- Input for this task:
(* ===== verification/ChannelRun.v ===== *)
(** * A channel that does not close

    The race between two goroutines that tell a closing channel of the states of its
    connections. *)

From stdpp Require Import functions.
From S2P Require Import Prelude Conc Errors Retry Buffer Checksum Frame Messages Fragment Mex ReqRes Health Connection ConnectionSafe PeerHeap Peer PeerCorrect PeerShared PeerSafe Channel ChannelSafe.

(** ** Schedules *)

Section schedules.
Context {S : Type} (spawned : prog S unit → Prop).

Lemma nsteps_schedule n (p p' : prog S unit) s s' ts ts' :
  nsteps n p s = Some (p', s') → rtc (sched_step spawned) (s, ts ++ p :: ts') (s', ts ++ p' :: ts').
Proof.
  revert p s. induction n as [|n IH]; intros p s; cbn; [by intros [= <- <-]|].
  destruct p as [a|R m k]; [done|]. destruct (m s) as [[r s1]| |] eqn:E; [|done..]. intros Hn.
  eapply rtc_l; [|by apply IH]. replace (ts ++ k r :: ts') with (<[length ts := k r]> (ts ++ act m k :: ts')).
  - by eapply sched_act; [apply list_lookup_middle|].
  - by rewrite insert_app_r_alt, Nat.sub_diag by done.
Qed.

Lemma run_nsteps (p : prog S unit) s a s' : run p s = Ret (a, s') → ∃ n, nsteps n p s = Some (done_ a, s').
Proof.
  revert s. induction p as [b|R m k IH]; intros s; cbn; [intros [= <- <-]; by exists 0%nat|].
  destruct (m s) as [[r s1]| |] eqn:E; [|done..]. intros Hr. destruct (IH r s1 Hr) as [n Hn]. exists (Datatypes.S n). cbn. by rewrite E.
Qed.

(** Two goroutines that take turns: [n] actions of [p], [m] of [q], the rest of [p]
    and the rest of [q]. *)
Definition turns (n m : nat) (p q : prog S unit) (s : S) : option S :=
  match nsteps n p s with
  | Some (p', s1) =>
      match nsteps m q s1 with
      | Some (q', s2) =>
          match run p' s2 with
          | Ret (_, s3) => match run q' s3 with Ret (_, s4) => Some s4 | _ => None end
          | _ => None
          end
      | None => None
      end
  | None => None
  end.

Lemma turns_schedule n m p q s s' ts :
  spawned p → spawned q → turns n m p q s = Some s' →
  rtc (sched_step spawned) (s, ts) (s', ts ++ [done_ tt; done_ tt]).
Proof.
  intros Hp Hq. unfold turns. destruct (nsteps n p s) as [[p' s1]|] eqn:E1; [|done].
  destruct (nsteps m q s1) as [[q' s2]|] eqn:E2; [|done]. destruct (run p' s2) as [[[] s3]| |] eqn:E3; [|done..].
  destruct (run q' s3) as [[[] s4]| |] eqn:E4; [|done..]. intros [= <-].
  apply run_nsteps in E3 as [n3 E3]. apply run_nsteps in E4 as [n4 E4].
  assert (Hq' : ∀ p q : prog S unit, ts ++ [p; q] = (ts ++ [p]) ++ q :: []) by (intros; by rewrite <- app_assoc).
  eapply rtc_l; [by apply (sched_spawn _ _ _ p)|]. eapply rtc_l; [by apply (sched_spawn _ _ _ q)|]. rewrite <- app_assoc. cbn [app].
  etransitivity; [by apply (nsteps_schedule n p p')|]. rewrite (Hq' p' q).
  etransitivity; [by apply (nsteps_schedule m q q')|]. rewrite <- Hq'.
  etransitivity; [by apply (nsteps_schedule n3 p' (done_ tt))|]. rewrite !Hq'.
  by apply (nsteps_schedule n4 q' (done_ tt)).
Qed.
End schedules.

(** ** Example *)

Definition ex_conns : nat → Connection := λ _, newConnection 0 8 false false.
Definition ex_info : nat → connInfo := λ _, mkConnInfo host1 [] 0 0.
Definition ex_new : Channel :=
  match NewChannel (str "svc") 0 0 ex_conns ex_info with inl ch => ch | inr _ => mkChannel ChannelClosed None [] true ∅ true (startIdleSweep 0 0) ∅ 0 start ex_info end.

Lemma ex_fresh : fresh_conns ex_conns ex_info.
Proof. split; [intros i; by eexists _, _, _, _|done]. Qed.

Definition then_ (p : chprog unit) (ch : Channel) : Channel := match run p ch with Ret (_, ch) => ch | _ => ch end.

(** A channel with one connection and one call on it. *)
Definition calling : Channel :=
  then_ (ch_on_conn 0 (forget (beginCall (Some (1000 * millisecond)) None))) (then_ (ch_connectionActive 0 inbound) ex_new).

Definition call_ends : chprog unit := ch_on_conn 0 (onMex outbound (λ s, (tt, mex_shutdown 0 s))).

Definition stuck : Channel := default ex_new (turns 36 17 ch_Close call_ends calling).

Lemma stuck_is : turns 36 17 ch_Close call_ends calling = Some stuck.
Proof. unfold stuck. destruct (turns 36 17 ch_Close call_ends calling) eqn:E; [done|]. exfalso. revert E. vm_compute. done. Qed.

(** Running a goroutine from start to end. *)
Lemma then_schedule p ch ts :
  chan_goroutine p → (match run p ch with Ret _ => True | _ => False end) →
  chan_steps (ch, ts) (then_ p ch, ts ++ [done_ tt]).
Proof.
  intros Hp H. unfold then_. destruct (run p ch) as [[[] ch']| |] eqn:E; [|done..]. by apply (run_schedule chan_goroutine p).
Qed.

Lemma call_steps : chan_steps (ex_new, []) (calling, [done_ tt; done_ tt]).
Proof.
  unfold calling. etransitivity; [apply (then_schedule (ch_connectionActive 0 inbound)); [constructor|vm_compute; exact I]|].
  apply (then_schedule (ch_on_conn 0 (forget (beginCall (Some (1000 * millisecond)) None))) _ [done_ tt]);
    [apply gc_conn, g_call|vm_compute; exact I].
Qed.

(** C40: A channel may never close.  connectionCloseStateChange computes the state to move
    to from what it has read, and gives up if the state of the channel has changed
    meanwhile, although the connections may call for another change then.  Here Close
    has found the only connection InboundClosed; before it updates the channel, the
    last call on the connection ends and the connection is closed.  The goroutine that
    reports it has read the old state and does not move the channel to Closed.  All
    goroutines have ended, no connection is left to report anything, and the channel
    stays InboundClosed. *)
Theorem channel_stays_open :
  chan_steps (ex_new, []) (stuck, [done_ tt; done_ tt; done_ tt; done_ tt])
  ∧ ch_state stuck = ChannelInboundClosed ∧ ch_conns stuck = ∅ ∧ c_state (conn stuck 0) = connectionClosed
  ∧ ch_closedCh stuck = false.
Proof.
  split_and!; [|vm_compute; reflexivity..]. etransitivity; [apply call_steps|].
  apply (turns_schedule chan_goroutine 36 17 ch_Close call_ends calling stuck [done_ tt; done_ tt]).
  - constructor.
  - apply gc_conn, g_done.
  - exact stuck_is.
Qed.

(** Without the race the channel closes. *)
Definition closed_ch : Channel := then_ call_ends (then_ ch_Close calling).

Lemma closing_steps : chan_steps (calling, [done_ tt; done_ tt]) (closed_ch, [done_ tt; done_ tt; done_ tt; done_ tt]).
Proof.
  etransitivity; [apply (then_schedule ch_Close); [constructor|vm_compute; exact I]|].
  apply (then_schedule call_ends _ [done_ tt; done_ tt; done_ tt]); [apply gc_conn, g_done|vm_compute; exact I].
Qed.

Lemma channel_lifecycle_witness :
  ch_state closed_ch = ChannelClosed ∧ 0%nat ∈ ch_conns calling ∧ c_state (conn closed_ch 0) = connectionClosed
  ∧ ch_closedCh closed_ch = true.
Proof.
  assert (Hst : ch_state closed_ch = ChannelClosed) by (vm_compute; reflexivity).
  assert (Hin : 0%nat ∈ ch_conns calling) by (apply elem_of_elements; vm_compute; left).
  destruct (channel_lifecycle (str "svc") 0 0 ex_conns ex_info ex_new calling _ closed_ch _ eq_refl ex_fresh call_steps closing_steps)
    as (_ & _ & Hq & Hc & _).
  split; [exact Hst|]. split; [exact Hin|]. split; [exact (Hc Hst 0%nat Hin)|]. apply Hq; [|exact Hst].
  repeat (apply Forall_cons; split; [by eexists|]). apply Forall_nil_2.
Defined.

- Exercise description: Write down again, exactly as given, only the lines above that fall from the line with "by apply (nsteps_schedule n4" to the line with "Definition calling : Channel", inclusive.

- Output for this task:
  by apply (nsteps_schedule n4 q' (done_ tt)).
Qed.
End schedules.

(** ** Example *)

Definition ex_conns : nat → Connection := λ _, newConnection 0 8 false false.
Definition ex_info : nat → connInfo := λ _, mkConnInfo host1 [] 0 0.
Definition ex_new : Channel :=
  match NewChannel (str "svc") 0 0 ex_conns ex_info with inl ch => ch | inr _ => mkChannel ChannelClosed None [] true ∅ true (startIdleSweep 0 0) ∅ 0 start ex_info end.

Lemma ex_fresh : fresh_conns ex_conns ex_info.
Proof. split; [intros i; by eexists _, _, _, _|done]. Qed.

Definition then_ (p : chprog unit) (ch : Channel) : Channel := match run p ch with Ret (_, ch) => ch | _ => ch end.

(** A channel with one connection and one call on it. *)
Definition calling : Channel :=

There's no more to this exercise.